No stabilization please!

This proposal is far from the initial idea French President Macron launched of a Eurozone budget worth several percentages of GDP, able to smoothen asymmetric economic shocks within the Monetary Union. Fierce opposition, led by the New Hanseatic League comprising northern Eurozone countries that didn’t want the fund to have any stabilization function, caused the plans to drift away substantially from the French plans. BICC will be a fund that member states can tap for reform and investment plans every Spring. It is important to note that this is not a stabilization mechanism in times of crisis as the size of the fund and the decision to activate the money will not be related to the economic cycle. This means that this will not provide support to countries in times of asymmetric recessions and therefore will not act as a shock absorber to reduce euro risk. It is intended to reduce euro risk over the longer term as it promotes reform and investment, which should improve the growth capacity of countries. This sounds good, but the structural reform story has not been a great success until now and the BICC is likely to provide not much more than a small nudge in the right direction for the moment.
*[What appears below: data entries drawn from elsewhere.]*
Lemma used_set_nx e key now key' ttl s :
  now < e → used_until e key s → used_until e key (set_nx_ex None production now key' ttl s).1.
Proof.
  intros Hn Hs. apply (used_cleanup e key now) in Hs; [|lia].
  unfold set_nx_ex, try_redis, mbind, prog_bind, pmodify, pget, mret, prog_ret.
  set (s1 := cleanup_mem now s) in *. destruct (unexpired now (mem_kv s1 !! key')) eqn:E; [done|].
  unfold used_until in *. cbn. destruct (decide (key' = key)) as [->|Hk].
  - exfalso. rewrite Hs in E. cbn in E. lia.
  - by rewrite lookup_insert_ne.
Qed.

(** No other use of the store unmarks a nonce before it lapses. *)
Lemma used_step e u now op s :
  now < e → used_until e (nonce_key sha256_hex u) s →
  used_until e (nonce_key sha256_hex u) (run_store_op None production sha256_hex now op s).
Proof.
  intros Hn Hs. destruct op as [u'|k|scope i []|scope i| |h x ttl|h|h]; cbn [run_store_op].
  - rewrite consume_set_nx. by apply used_set_nx.
  - apply used_cleanup; [lia|done].
  - unfold used_until. run_store. rewrite lookup_insert_ne; [done|]. apply not_eq_sym, nonce_key_not_kill.
  - unfold used_until. run_store. rewrite lookup_delete_ne; [done|]. apply not_eq_sym, nonce_key_not_kill.
  - done.
  - done.
  - unfold used_until. run_store. rewrite lookup_insert_ne; [done|]. apply not_eq_sym, nonce_key_not_refresh.
  - apply used_cleanup; [lia|done].
  - unfold used_until. run_store. rewrite lookup_delete_ne; [done|]. apply not_eq_sym, nonce_key_not_refresh.
Qed.

Lemma used_history e u history s :
  Forall (λ op, op.1 < e) history → used_until e (nonce_key sha256_hex u) s →
  used_until e (nonce_key sha256_hex u) (run_store_history None production sha256_hex history s).
Proof.
  intros Ht Hs. unfold run_store_history. revert s Hs. induction Ht as [|op l Hop Hl IH]; intros s Hs; [done|].
  cbn [foldl]. apply IH. by apply used_step.
Qed.

(** What one consumption does, by the state of its key. *)
Lemma consume_fallback now u s :
  let s1 := cleanup_mem now s in
  let key := nonce_key sha256_hex u in
  consume None production sha256_hex now u s =
  if unexpired now (mem_kv s1 !! key) then (s1, Ret false)
  else (s1 <| mem_kv ::= <[key := ("1", Some (now + seconds 300))]> |>, Ret true).
Proof.
  cbv zeta. rewrite consume_set_nx. unfold set_nx_ex, try_redis, mbind, prog_bind, pmodify, pget.
  by destruct (unexpired _ _).
Qed.

Lemma consume_marks now u s s' :
  consume None production sha256_hex now u s = (s', Ret true) →
  used_until (now + seconds 300) (nonce_key sha256_hex u) s'.
Proof.
  rewrite consume_fallback. destruct (unexpired _ _); intros E; [discriminate E|].
  injection E as <-. unfold used_until. cbn. by rewrite lookup_insert_eq.
Qed.

Lemma consume_used e now u s :
  now < e → used_until e (nonce_key sha256_hex u) s →
  (consume None production sha256_hex now u s).2 = Ret false.
Proof.
  intros Hn Hs. rewrite consume_fallback. apply (used_cleanup _ _ now) in Hs; [|lia].
  rewrite Hs. cbn. by rewrite (proj2 (Z.ltb_lt now e) Hn).
Qed.

(** A nonce is consumed at most once in its lifetime. Once a handshake,
    order or API nonce has been accepted at [t0], every further attempt to
    consume it before [t0 + 300 s] is refused, whatever the process does with
    the shared store in between: other nonces, kill switches set and cleared,
    refresh tokens cached and invalidated, lookups that purge lapsed entries.
    From [t0 + 300 s] on the nonce is accepted again. *)
Theorem nonce_consumed_once u t0 t s s0 history :
  consume None production sha256_hex t0 u s = (s0, Ret true) →
  Forall (λ op, op.1 < t0 + seconds 300) history →
  let s1 := run_store_history None production sha256_hex history s0 in
  (t < t0 + seconds 300 → (consume None production sha256_hex t u s1).2 = Ret false) ∧
  (t0 + seconds 300 ≤ t → (consume None production sha256_hex t u s1).2 = Ret true).
Proof.
  intros Hc Ht s1. apply consume_marks in Hc.
  pose proof (used_history _ u _ _ Ht Hc : used_until _ _ s1) as Hu. split; intros Htime.
  - by apply (consume_used (t0 + seconds 300)).
  - rewrite consume_fallback. unfold used_until in Hu. cbn.
    destruct (filter _ (mem_kv s1) !! nonce_key sha256_hex u) as [[v e]|] eqn:E; [|done].
    apply map_lookup_filter_Some in E as [E _]. rewrite Hu in E. injection E as <- <-.
    cbn. by rewrite (proj2 (Z.ltb_ge t (t0 + seconds 300)) Htime).
Qed.
End fallback.

(** ** The promise to the API-key dependency

    [consume] is single use over [uses]: once it has accepted a nonce, and
    whatever other uses of the store follow before [t], it does not accept the
    nonce again within its 300 seconds. *)
Class SingleUse {S : Type} (consume : Z → string → string → S → S * outcome StoreError bool)
    (uses : Z → S → S → Prop) := {
  single_use : ∀ t0 t key_id nonce s s0 s1,
    consume t0 key_id nonce s = (s0, Ret true) →
    rtc (λ a b, ∃ time, time ≤ t ∧ uses time a b) s0 s1 →
    t < t0 + seconds 300 →
    (consume t key_id nonce s1).2 ≠ Ret true
}.

(** The fallback store, used in any of the ways [store_op] lists. *)
Definition fallback_use {R} (production : bool) (sha256_hex : string → string) (now : Z)
    (a b : Store R) : Prop :=
  ∃ op, b = run_store_op None production sha256_hex now op a.

#[export] Instance fallback_single_use {R} production sha256_hex :
  SingleUse (consume_api_nonce (R:=R) None production sha256_hex)
    (fallback_use production sha256_hex).
Proof.
  constructor. intros t0 t key_id nonce s s0 s1 Hc Huse Ht.
  apply (consume_marks production sha256_hex t0 (ApiNonce key_id nonce)) in Hc.
  assert (used_until (t0 + seconds 300) (nonce_key sha256_hex (ApiNonce key_id nonce)) s1) as Hu.
  { induction Huse as [|a b c (time & Htime & op & ->) _ IH]; [done|].
    apply IH. apply used_step; [lia|done]. }
  apply (consume_used production sha256_hex _ t) in Hu; [|done]. cbn [consume] in Hu. by rewrite Hu.
Qed.

Definition blank_store : Store () := mkStore tt ∅ ∅ ∅.
Definition busy_history : list (Z * store_op) :=
  [(seconds 1, OpNonce (ApiNonce "k" "other")); (seconds 2, OpSetKill "asset" (Some "SPY") true);
   (seconds 3, OpCacheRefresh "h" "u" 60); (seconds 299, OpGetRefresh "h");
   (seconds 299, OpInvalidateRefresh "h")].

Lemma nonce_consumed_once_witness :
  let u := ApiNonce "k" "n" in
  let s0 := (consume None true id 0 u blank_store).1 in
  let s1 := run_store_history None true id busy_history s0 in
  (seconds 299 < 0 + seconds 300 → (consume None true id (seconds 299) u s1).2 = Ret false) ∧
  (0 + seconds 300 ≤ seconds 299 → (consume None true id (seconds 299) u s1).2 = Ret true).
Proof.
  cbv zeta. eapply (nonce_consumed_once true id (ApiNonce "k" "n") 0 (seconds 299) blank_store).
  - vm_compute. reflexivity.
  - repeat constructor.
Defined.

(** ** Production *)

Section production.
Context {R : Type} (client : RedisClient R) (sha256_hex : string → string).
Implicit Types s : Store R.

(** This process's own fallback stores. *)
Definition fallback_of s : gmap string (string * option Z) * gmap string Z * gset string :=
  (mem_kv s, mem_nonces s, mem_kill_switches s).

Lemma try_redis_production {A} (call : RedisClient R → R → R * outcome string A) reraise
    (fallback : prog (Store R) StoreError A) s s' r :
  (∀ m, is_Some (reraise m)) →
  try_redis (Some client) call reraise fallback s = (s', r) →
  fallback_of s' = fallback_of s ∧
  ((∃ a, r = Ret a ∧ call client (st_redis s) = (st_redis s', Ret a)) ∨
   (∃ m e, r = Raise e ∧ reraise m = Some e ∧ call client (st_redis s) = (st_redis s', Raise m))).
Proof.
  intros Hr. unfold try_redis. destruct (call client (st_redis s)) as [rs [a|m]] eqn:Ec.
  - intros [= <- <-]. split; [done|]. left. by exists a.
  - destruct (Hr m) as [e He]. rewrite He. intros [= <- <-]. split; [done|]. right. by exists m, e.
Qed.

(** In production the answers of the shared store are Redis's own. A nonce
    is accepted exactly when Redis's SET NX took the key, a kill switch is
    reported exactly as Redis reports its key, an unreachable Redis is an
    error to the caller ([RiskStateUnavailable] for a kill switch), and the
    process's fallback stores are neither read nor written. *)
Theorem production_answers_from_redis now u scope identifier s :
  (let '(s', r) := consume (Some client) true sha256_hex now u s in
   fallback_of s' = fallback_of s ∧
   match rc_set client (nonce_key sha256_hex u) "1" true (Some 300) (st_redis s), r with
   | (rs, Ret accepted), Ret b => st_redis s' = rs ∧ b = accepted
   | (rs, Raise m), Raise e => st_redis s' = rs ∧ e = RedisError m
   | _, _ => False
   end) ∧
  (let '(s', r) := is_kill_switch_active (Some client) true scope identifier s in
   fallback_of s' = fallback_of s ∧
   match rc_exists client (kill_key scope identifier) (st_redis s), r with
   | (rs, Ret present), Ret b => st_redis s' = rs ∧ b = present
   | (rs, Raise m), Raise e => st_redis s' = rs ∧ e = RiskStateUnavailable
   | _, _ => False
   end).
Proof.
  rewrite consume_set_nx. unfold set_nx_ex, is_kill_switch_active. split.
  - destruct (try_redis _ _ _ _ s) as [s' r] eqn:E.
    apply try_redis_production in E as [Hf [(a & -> & ->)|(m & e & -> & [= <-] & ->)]]; by eauto.
  - destruct (try_redis _ _ _ _ s) as [s' r] eqn:E.
    apply try_redis_production in E as [Hf [(a & -> & ->)|(m & e & -> & [= <-] & ->)]]; by eauto.
Qed.
End production.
So there are reasons to doubt its effectiveness. On top of that, the size of the fund will have to be decided on in the context of the EU budget, which means that it can be well into next year before it is announced how big BICC is going to be. That budget will already be squeezed thanks to the UK exit and leaves the question of whether BICC will be meaningfully funded. The European Commission suggested that the fund would be worth around €17 billion for all the 19 euro area members for seven years, which is, let’s be honest, peanuts.

Get your money back

In terms of funding, it will barely cause transfers between countries – much less so than the regional and structural funds do. At least 70% of funding will flow back to projects in their own countries, meaning that only a limited amount will be used across borders. National governments are expected to co-finance 25% of the cost of eligible projects that are funded by the BICC. In cases of severe economic circumstances, this co-financing rate will be cut in half, which is the only small element of solidarity in the whole construction. BICC therefore has the air of a bank account on which students save up for a vacation. They get their own money’s worth, but need to save a few euros per month to make sure they don’t spend it all on beer. In BICCs case, it’s an account on which to save for reform and investment projects, making sure that structural economic improvements remain in focus. Still, while over the last years there has been some progress in correcting the fault lines in the construction of the Monetary Union, the BICC proposal is not groundbreaking. For the optimists on Eurozone reform, the outcome will be a disappointment as we can hardly say that it is now built for eternity. The watering down of the common budget to a small structural fund means that this is not the safeguard for the next severe economic crisis some were initially looking for.